(** On the page, the numbers of completed and of pending tasks in the
    header add up to the number of cards; the "No tasks yet" panel is shown
    exactly when there is no card, and the count badge exactly when there
    is one; the cards carry the tasks' ids as keys, in list order. *)
Theorem header_counts_add_up (st : Home.State) (completed pending : nat)
    (banner : option jsstring) (badge : option (nat * jsstring))
    (no_tasks_yet : bool) (rows : list HomeView.Row) :
  HomeView.render st = HomeView.Page completed pending banner badge no_tasks_yet rows ->
  (completed + pending = length rows)%nat
  /\ (no_tasks_yet = true <-> rows = [])
  /\ (badge = None <-> rows = [])
  /\ (forall n label, badge = Some (n, label) ->
        n = length rows /\ (label = lit "task" <-> n = 1%nat))
  /\ HomeView.row_key <$> rows = id <$> Home.tasks st.
Proof.
  unfold HomeView.render. destruct (Home.loading st); [discriminate|].
  intros [= <- <- <- <- <- <-]. rewrite length_fmap.
  split; [apply status_counts|].
  unfold HomeView.task_badge.
  destruct (Home.tasks st) as [|t [|t' l]]; simpl.
  - repeat split; try done.
  - repeat split; try done; intros; simplify_eq; done.
  - repeat split; try done; intros; simplify_eq; try done.
    by rewrite <- list_fmap_compose.
Qed.

(** ** The task page over time *)

Section HomeSessionFacts.

Import HomeSession.

Lemma replace_task_elem task_id u l t :
  t ∈ Home.replace_task task_id u l -> t = u \/ t ∈ l.
Proof.
  unfold Home.replace_task. intros H.
  apply list_elem_of_fmap in H as (x & -> & Hx). case_decide; auto.
Qed.

Lemma step_begin_page e s s' :
  step e s = Some s' ->
  (forall k r, e <> Settled k r) ->
  Home.tasks (page s') = Home.tasks (page s)
  /\ (Home.error (page s') = Home.error (page s) \/ exists m, Home.error (page s') = Some m)
  /\ (Home.loading (page s') = Home.loading (page s) \/ e = Mount).
Proof.
  intros Hs Hne. destruct e as [|name value| | | |k r]; simpl in Hs;
    try (injection Hs as <-).
  - simpl. repeat split; auto.
  - destruct name; simpl; repeat split; auto.
  - unfold issue, Home.handleSubmit_begin.
    destruct (not_string _); simpl; repeat split; eauto.
  - simpl. repeat split; auto.
  - simpl. repeat split; auto.
  - by destruct (Hne k r).
Qed.

Lemma step_settled k r s s' :
  step (Settled k r) s = Some s' ->
  exists c, pending s !! k = Some c /\ settle c r (page s) = Some (page s')
            /\ pending s' = delete k (pending s) /\ requests s' = requests s.
Proof.
  simpl. destruct (pending s !! k) as [c|]; simpl; [|discriminate].
  destruct (settle c r (page s)) as [st'|] eqn:Hset; simpl; [|discriminate].
  intros [= <-]. exists c. simpl. by rewrite Hset.
Qed.

Lemma settle_tasks_origin c r st st' t :
  settle c r st = Some st' ->
  t ∈ Home.tasks st' -> t ∈ Home.tasks st \/ t ∈ delivered r.
Proof.
  intros Hs Ht.
  destruct c, r; simpl in Hs; try discriminate; injection Hs as <-; simpl.
  - unfold Home.fetchTasks_settle, getTasks_result in Ht.
    destruct (read_json _ o) as [l|e] eqn:E; simpl in Ht; [|by left].
    apply read_json_returned in E. rewrite E. by right.
  - unfold Home.handleSubmit_settle, createTask_result in Ht.
    destruct (read_json _ o) as [u|e] eqn:E; simpl in Ht; [|by left].
    apply read_json_returned in E. rewrite E. simpl.
    apply elem_of_cons in Ht as [->|Ht]; [right; apply list_elem_of_here | by left].
  - unfold Home.handleToggleStatus_settle, toggleTaskStatus_result in Ht.
    destruct (read_json _ o) as [u|e] eqn:E; simpl in Ht; [|by left].
    apply read_json_returned in E. rewrite E. simpl.
    apply replace_task_elem in Ht as [->|Ht]; [right; apply list_elem_of_here | by left].
  - unfold Home.handleDelete_settle in Ht.
    destruct (deleteTask_result o); simpl in Ht; [|by left].
    apply list_elem_of_filter in Ht as [_ Ht]. by left.
Qed.

Lemma received_cons e es :
  received (e :: es)
  = match e with Settled _ r => delivered r | _ => [] end ++ received es.
Proof. reflexivity. Qed.

Lemma run_tasks_origin es s s' t :
  run es s = Some s' ->
  t ∈ Home.tasks (page s') -> t ∈ Home.tasks (page s) \/ t ∈ received es.
Proof.
  revert s. induction es as [|e es IH]; intros s Hrun Ht; simpl in Hrun.
  - injection Hrun as <-. by left.
  - destruct (step e s) as [s1|] eqn:E; [|discriminate].
    rewrite received_cons.
    destruct (IH _ Hrun Ht) as [H1|H1]; [|right; apply elem_of_app; by right].
    destruct e as [|name value| | | |k r];
      try (destruct (step_begin_page _ _ _ E) as (Hsame & _);
           [intros ??; discriminate | rewrite Hsame in H1; by left]).
    apply step_settled in E as (c & _ & Hset & _).
    destruct (settle_tasks_origin _ _ _ _ _ Hset H1) as [H2|H2]; [by left|].
    right. apply elem_of_app. by left.
Qed.

Lemma settle_changes_on_success c r st st' :
  settle c r st = Some st' ->
  Home.tasks st' <> Home.tasks st -> succeeded r = true.
Proof.
  intros Hs Hne. destruct (succeeded r) eqn:E; [reflexivity|].
  destruct (settle_failed _ _ _ _ Hs E) as [Hsame _]. by destruct Hne.
Qed.

End HomeSessionFacts.

(** Every task the page shows was delivered by a reply of the server: by
    the loaded list, by a reply to a create or by a reply to a toggle.  The
    page never makes up a task, and never shows one before the server has
    answered. *)
Theorem tasks_come_from_replies (es : list HomeSession.Event) (s : HomeSession.Session)
    (t : Task) :
  HomeSession.run es HomeSession.initial = Some s ->
  t ∈ Home.tasks (HomeSession.page s) ->
  t ∈ HomeSession.received es.
Proof.
  intros Hrun Ht. destruct (run_tasks_origin _ _ _ _ Hrun Ht) as [H|H]; [|exact H].
  by apply elem_of_nil in H.
Qed.

(** The task list changes only when a call settles with success: typing,
    submitting, clicking and failed calls leave it as it is. *)
Theorem list_changes_only_on_success (e : HomeSession.Event)
    (s s' : HomeSession.Session) :
  HomeSession.step e s = Some s' ->
  Home.tasks (HomeSession.page s') <> Home.tasks (HomeSession.page s) ->
  exists k r, e = HomeSession.Settled k r /\ HomeSession.succeeded r = true.
Proof.
  intros Hs Hne. destruct e as [|name value| | | |k r];
    try (destruct (step_begin_page _ _ _ Hs) as (Hsame & _);
         [intros ??; discriminate | by destruct Hne]).
  exists k, r. split; [reflexivity|].
  apply step_settled in Hs as (c & _ & Hset & _).
  by eapply settle_changes_on_success.
Qed.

○ ○ ○ ○

▶ _Your assignment_:
Exactly as they appear above, copy out all the records.

▶ _Written response_:
(** On the page, the numbers of completed and of pending tasks in the
    header add up to the number of cards; the "No tasks yet" panel is shown
    exactly when there is no card, and the count badge exactly when there
    is one; the cards carry the tasks' ids as keys, in list order. *)
Theorem header_counts_add_up (st : Home.State) (completed pending : nat)
    (banner : option jsstring) (badge : option (nat * jsstring))
    (no_tasks_yet : bool) (rows : list HomeView.Row) :
  HomeView.render st = HomeView.Page completed pending banner badge no_tasks_yet rows ->
  (completed + pending = length rows)%nat
  /\ (no_tasks_yet = true <-> rows = [])
  /\ (badge = None <-> rows = [])
  /\ (forall n label, badge = Some (n, label) ->
        n = length rows /\ (label = lit "task" <-> n = 1%nat))
  /\ HomeView.row_key <$> rows = id <$> Home.tasks st.
Proof.
  unfold HomeView.render. destruct (Home.loading st); [discriminate|].
  intros [= <- <- <- <- <- <-]. rewrite length_fmap.
  split; [apply status_counts|].
  unfold HomeView.task_badge.
  destruct (Home.tasks st) as [|t [|t' l]]; simpl.
  - repeat split; try done.
  - repeat split; try done; intros; simplify_eq; done.
  - repeat split; try done; intros; simplify_eq; try done.
    by rewrite <- list_fmap_compose.
Qed.

(** ** The task page over time *)

Section HomeSessionFacts.

Import HomeSession.

Lemma replace_task_elem task_id u l t :
  t ∈ Home.replace_task task_id u l -> t = u \/ t ∈ l.
Proof.
  unfold Home.replace_task. intros H.
  apply list_elem_of_fmap in H as (x & -> & Hx). case_decide; auto.
Qed.

Lemma step_begin_page e s s' :
  step e s = Some s' ->
  (forall k r, e <> Settled k r) ->
  Home.tasks (page s') = Home.tasks (page s)
  /\ (Home.error (page s') = Home.error (page s) \/ exists m, Home.error (page s') = Some m)
  /\ (Home.loading (page s') = Home.loading (page s) \/ e = Mount).
Proof.
  intros Hs Hne. destruct e as [|name value| | | |k r]; simpl in Hs;
    try (injection Hs as <-).
  - simpl. repeat split; auto.
  - destruct name; simpl; repeat split; auto.
  - unfold issue, Home.handleSubmit_begin.
    destruct (not_string _); simpl; repeat split; eauto.
  - simpl. repeat split; auto.
  - simpl. repeat split; auto.
  - by destruct (Hne k r).
Qed.

Lemma step_settled k r s s' :
  step (Settled k r) s = Some s' ->
  exists c, pending s !! k = Some c /\ settle c r (page s) = Some (page s')
            /\ pending s' = delete k (pending s) /\ requests s' = requests s.
Proof.
  simpl. destruct (pending s !! k) as [c|]; simpl; [|discriminate].
  destruct (settle c r (page s)) as [st'|] eqn:Hset; simpl; [|discriminate].
  intros [= <-]. exists c. simpl. by rewrite Hset.
Qed.

Lemma settle_tasks_origin c r st st' t :
  settle c r st = Some st' ->
  t ∈ Home.tasks st' -> t ∈ Home.tasks st \/ t ∈ delivered r.
Proof.
  intros Hs Ht.
  destruct c, r; simpl in Hs; try discriminate; injection Hs as <-; simpl.
  - unfold Home.fetchTasks_settle, getTasks_result in Ht.
    destruct (read_json _ o) as [l|e] eqn:E; simpl in Ht; [|by left].
    apply read_json_returned in E. rewrite E. by right.
  - unfold Home.handleSubmit_settle, createTask_result in Ht.
    destruct (read_json _ o) as [u|e] eqn:E; simpl in Ht; [|by left].
    apply read_json_returned in E. rewrite E. simpl.
    apply elem_of_cons in Ht as [->|Ht]; [right; apply list_elem_of_here | by left].
  - unfold Home.handleToggleStatus_settle, toggleTaskStatus_result in Ht.
    destruct (read_json _ o) as [u|e] eqn:E; simpl in Ht; [|by left].
    apply read_json_returned in E. rewrite E. simpl.
    apply replace_task_elem in Ht as [->|Ht]; [right; apply list_elem_of_here | by left].
  - unfold Home.handleDelete_settle in Ht.
    destruct (deleteTask_result o); simpl in Ht; [|by left].
    apply list_elem_of_filter in Ht as [_ Ht]. by left.
Qed.

Lemma received_cons e es :
  received (e :: es)
  = match e with Settled _ r => delivered r | _ => [] end ++ received es.
Proof. reflexivity. Qed.

Lemma run_tasks_origin es s s' t :
  run es s = Some s' ->
  t ∈ Home.tasks (page s') -> t ∈ Home.tasks (page s) \/ t ∈ received es.
Proof.
  revert s. induction es as [|e es IH]; intros s Hrun Ht; simpl in Hrun.
  - injection Hrun as <-. by left.
  - destruct (step e s) as [s1|] eqn:E; [|discriminate].
    rewrite received_cons.
    destruct (IH _ Hrun Ht) as [H1|H1]; [|right; apply elem_of_app; by right].
    destruct e as [|name value| | | |k r];
      try (destruct (step_begin_page _ _ _ E) as (Hsame & _);
           [intros ??; discriminate | rewrite Hsame in H1; by left]).
    apply step_settled in E as (c & _ & Hset & _).
    destruct (settle_tasks_origin _ _ _ _ _ Hset H1) as [H2|H2]; [by left|].
    right. apply elem_of_app. by left.
Qed.

Lemma settle_changes_on_success c r st st' :
  settle c r st = Some st' ->
  Home.tasks st' <> Home.tasks st -> succeeded r = true.
Proof.
  intros Hs Hne. destruct (succeeded r) eqn:E; [reflexivity|].
  destruct (settle_failed _ _ _ _ Hs E) as [Hsame _]. by destruct Hne.
Qed.

End HomeSessionFacts.

(** Every task the page shows was delivered by a reply of the server: by
    the loaded list, by a reply to a create or by a reply to a toggle.  The
    page never makes up a task, and never shows one before the server has
    answered. *)
Theorem tasks_come_from_replies (es : list HomeSession.Event) (s : HomeSession.Session)
    (t : Task) :
  HomeSession.run es HomeSession.initial = Some s ->
  t ∈ Home.tasks (HomeSession.page s) ->
  t ∈ HomeSession.received es.
Proof.
  intros Hrun Ht. destruct (run_tasks_origin _ _ _ _ Hrun Ht) as [H|H]; [|exact H].
  by apply elem_of_nil in H.
Qed.

(** The task list changes only when a call settles with success: typing,
    submitting, clicking and failed calls leave it as it is. *)
Theorem list_changes_only_on_success (e : HomeSession.Event)
    (s s' : HomeSession.Session) :
  HomeSession.step e s = Some s' ->
  Home.tasks (HomeSession.page s') <> Home.tasks (HomeSession.page s) ->
  exists k r, e = HomeSession.Settled k r /\ HomeSession.succeeded r = true.
Proof.
  intros Hs Hne. destruct e as [|name value| | | |k r];
    try (destruct (step_begin_page _ _ _ Hs) as (Hsame & _);
         [intros ??; discriminate | by destruct Hne]).
  exists k, r. split; [reflexivity|].
  apply step_settled in Hs as (c & _ & Hset & _).
  by eapply settle_changes_on_success.
Qed.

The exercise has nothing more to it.